[Available data Boundary: Start]

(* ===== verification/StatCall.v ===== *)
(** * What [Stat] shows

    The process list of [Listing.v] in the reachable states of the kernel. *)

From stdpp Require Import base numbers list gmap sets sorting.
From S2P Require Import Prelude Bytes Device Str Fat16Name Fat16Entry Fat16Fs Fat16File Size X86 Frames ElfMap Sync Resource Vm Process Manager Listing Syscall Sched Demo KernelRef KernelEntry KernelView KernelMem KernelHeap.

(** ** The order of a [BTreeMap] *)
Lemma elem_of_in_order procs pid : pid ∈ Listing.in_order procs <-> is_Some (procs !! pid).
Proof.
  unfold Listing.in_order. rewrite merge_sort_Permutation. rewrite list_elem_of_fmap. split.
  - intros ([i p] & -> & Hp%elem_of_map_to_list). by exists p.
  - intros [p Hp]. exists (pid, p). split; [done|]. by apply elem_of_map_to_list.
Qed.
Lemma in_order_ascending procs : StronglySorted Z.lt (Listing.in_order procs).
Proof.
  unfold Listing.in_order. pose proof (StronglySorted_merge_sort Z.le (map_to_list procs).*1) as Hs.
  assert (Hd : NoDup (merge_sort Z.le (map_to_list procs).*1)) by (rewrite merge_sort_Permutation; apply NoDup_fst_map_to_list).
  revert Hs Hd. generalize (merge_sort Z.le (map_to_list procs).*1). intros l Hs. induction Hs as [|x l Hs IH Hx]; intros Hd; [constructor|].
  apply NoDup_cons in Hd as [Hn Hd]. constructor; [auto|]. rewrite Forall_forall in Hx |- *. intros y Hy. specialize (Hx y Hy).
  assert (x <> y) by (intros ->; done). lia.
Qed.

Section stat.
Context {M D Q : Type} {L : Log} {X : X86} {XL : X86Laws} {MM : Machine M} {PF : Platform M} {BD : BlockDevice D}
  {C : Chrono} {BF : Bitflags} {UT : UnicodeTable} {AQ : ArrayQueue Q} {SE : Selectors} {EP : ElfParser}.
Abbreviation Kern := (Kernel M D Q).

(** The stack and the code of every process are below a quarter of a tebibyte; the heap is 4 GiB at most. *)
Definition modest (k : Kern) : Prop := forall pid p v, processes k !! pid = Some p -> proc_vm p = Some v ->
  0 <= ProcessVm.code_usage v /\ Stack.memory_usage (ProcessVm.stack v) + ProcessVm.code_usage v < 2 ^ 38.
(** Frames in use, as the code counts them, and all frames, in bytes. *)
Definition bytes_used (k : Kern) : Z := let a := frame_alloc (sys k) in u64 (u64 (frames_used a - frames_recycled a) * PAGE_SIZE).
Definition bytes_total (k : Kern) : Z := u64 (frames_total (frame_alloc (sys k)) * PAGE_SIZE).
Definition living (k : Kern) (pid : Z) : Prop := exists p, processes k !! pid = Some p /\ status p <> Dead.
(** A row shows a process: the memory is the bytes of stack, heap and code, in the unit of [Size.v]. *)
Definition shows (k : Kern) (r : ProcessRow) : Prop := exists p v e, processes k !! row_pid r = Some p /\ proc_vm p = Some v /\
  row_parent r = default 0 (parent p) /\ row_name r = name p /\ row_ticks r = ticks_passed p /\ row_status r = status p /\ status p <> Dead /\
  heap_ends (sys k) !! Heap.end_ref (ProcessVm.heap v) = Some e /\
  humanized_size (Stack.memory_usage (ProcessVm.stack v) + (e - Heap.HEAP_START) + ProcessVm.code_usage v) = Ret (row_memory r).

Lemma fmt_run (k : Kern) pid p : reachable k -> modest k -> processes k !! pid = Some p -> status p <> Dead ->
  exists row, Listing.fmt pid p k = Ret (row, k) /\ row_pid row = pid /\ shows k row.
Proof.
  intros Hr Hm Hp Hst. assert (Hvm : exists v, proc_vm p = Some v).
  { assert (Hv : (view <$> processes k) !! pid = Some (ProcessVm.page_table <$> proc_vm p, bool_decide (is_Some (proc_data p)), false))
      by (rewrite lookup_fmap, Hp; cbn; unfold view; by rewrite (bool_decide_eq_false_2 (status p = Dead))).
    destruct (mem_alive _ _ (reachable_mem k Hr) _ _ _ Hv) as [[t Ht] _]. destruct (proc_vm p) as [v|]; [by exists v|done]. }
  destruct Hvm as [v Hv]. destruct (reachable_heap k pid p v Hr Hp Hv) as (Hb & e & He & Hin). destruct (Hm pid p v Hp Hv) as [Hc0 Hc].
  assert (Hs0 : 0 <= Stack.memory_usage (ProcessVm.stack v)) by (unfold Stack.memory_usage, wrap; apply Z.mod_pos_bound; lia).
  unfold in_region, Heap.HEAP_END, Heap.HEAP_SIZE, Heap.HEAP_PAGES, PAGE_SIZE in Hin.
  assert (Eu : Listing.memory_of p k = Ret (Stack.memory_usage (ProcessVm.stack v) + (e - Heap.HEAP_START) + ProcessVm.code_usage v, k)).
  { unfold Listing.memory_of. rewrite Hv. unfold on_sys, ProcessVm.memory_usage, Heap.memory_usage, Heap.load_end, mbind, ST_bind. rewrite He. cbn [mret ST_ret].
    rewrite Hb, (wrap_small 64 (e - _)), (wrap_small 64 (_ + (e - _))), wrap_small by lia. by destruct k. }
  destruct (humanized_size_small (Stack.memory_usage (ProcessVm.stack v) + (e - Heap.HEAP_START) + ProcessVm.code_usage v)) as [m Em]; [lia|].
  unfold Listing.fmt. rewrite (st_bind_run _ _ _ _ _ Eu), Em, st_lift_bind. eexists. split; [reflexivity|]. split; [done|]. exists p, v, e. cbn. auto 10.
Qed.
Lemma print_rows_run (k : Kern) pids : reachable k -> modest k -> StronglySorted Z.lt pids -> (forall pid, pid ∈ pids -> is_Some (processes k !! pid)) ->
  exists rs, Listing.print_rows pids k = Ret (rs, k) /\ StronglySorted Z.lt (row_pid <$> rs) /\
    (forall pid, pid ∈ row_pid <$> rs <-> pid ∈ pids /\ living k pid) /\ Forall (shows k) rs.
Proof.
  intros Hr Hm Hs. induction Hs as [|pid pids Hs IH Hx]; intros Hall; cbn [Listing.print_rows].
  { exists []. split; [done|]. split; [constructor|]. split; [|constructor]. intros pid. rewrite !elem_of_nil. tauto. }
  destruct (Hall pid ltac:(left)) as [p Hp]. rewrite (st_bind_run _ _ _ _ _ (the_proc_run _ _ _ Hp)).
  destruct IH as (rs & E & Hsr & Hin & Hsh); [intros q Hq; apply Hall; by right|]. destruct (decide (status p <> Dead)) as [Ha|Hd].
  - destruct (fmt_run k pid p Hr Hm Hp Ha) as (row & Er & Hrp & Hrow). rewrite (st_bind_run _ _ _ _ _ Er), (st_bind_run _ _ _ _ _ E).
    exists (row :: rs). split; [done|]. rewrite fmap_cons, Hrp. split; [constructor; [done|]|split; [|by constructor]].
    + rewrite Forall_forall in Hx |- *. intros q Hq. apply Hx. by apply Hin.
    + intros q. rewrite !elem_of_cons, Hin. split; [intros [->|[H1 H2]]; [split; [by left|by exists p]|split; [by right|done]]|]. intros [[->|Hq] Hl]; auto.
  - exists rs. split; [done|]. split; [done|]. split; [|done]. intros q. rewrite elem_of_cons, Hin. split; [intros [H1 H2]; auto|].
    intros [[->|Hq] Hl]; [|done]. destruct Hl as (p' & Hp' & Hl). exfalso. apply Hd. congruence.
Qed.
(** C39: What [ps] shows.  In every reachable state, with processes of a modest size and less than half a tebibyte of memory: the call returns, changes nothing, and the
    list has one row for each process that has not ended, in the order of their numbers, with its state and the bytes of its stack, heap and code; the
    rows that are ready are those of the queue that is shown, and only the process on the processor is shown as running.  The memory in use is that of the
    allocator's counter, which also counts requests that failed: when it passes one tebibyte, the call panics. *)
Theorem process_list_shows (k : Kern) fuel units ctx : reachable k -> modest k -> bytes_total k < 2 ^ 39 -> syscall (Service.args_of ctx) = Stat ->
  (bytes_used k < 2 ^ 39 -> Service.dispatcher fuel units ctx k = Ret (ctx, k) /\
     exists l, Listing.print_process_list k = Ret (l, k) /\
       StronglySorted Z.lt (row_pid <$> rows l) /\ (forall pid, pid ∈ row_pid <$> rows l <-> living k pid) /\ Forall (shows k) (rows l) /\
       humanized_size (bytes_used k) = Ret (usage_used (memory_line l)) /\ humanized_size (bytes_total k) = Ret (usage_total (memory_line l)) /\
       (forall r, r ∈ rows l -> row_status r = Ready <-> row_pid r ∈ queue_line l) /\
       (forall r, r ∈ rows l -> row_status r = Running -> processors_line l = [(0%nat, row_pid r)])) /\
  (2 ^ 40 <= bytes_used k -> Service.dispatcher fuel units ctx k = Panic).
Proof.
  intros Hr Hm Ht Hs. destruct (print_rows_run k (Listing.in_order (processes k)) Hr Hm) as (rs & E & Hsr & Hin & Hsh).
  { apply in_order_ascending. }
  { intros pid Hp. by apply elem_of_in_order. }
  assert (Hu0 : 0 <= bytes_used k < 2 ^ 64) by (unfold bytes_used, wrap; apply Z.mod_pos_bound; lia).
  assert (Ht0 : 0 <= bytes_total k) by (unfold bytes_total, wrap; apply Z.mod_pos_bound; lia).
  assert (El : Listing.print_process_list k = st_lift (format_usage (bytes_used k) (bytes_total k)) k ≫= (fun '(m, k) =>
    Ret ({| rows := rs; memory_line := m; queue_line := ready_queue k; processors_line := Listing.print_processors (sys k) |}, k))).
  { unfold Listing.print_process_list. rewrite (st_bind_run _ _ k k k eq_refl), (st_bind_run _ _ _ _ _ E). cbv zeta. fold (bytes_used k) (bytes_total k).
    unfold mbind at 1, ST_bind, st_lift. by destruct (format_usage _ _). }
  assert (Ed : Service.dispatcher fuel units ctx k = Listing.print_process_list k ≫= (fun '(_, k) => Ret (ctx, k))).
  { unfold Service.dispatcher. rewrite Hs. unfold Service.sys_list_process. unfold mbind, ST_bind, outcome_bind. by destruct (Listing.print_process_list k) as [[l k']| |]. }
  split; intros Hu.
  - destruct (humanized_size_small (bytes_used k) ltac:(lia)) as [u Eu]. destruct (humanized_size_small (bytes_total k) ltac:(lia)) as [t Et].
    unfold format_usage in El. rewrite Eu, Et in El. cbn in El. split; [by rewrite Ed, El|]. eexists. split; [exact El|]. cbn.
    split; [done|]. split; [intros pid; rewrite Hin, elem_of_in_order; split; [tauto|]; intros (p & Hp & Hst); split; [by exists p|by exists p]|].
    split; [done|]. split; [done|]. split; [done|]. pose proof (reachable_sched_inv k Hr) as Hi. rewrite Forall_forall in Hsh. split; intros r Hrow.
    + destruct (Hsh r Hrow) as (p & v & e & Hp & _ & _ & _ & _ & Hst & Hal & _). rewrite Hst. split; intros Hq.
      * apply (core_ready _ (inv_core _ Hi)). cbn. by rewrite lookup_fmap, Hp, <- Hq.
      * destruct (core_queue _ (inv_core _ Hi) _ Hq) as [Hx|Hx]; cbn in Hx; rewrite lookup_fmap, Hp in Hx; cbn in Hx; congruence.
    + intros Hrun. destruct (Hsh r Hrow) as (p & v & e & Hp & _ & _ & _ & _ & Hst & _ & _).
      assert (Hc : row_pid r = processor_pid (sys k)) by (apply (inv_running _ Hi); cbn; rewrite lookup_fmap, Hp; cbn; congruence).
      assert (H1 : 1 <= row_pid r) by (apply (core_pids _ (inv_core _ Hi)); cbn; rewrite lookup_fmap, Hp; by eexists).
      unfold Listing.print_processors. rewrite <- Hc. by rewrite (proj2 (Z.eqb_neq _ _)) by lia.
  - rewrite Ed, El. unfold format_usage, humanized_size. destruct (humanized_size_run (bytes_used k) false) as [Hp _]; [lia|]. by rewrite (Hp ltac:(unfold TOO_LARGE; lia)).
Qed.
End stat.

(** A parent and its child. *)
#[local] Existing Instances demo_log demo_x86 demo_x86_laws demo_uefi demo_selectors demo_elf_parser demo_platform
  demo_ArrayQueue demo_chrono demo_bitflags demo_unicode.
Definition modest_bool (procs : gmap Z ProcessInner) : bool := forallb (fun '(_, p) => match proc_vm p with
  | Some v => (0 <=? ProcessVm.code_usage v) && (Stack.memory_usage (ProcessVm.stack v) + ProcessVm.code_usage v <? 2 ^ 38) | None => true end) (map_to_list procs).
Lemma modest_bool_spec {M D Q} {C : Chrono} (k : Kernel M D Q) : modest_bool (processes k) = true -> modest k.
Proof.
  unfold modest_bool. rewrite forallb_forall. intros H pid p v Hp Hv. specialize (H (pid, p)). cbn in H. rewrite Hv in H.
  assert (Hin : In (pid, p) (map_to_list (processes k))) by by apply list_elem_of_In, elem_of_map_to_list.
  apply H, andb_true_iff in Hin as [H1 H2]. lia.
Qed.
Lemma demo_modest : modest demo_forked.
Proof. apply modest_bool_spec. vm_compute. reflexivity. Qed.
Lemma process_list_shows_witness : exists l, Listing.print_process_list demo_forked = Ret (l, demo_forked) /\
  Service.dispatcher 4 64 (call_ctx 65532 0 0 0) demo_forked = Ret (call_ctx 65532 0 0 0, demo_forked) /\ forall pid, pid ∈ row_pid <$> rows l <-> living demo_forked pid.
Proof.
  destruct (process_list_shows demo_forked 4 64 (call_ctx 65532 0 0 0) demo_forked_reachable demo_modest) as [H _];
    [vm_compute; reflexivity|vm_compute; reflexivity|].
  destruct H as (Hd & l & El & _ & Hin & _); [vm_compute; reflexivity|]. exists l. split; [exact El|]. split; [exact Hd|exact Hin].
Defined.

[Available data Boundary: End]

**What this task involves**
The answer is each line from the entries above in which the word "Lemma" occurs.

**Written response**
Lemma elem_of_in_order procs pid : pid ∈ Listing.in_order procs <-> is_Some (procs !! pid).
Lemma in_order_ascending procs : StronglySorted Z.lt (Listing.in_order procs).
Lemma fmt_run (k : Kern) pid p : reachable k -> modest k -> processes k !! pid = Some p -> status p <> Dead ->
Lemma print_rows_run (k : Kern) pids : reachable k -> modest k -> StronglySorted Z.lt pids -> (forall pid, pid ∈ pids -> is_Some (processes k !! pid)) ->
Lemma modest_bool_spec {M D Q} {C : Chrono} (k : Kernel M D Q) : modest_bool (processes k) = true -> modest k.
Lemma demo_modest : modest demo_forked.
Lemma process_list_shows_witness : exists l, Listing.print_process_list demo_forked = Ret (l, demo_forked) /\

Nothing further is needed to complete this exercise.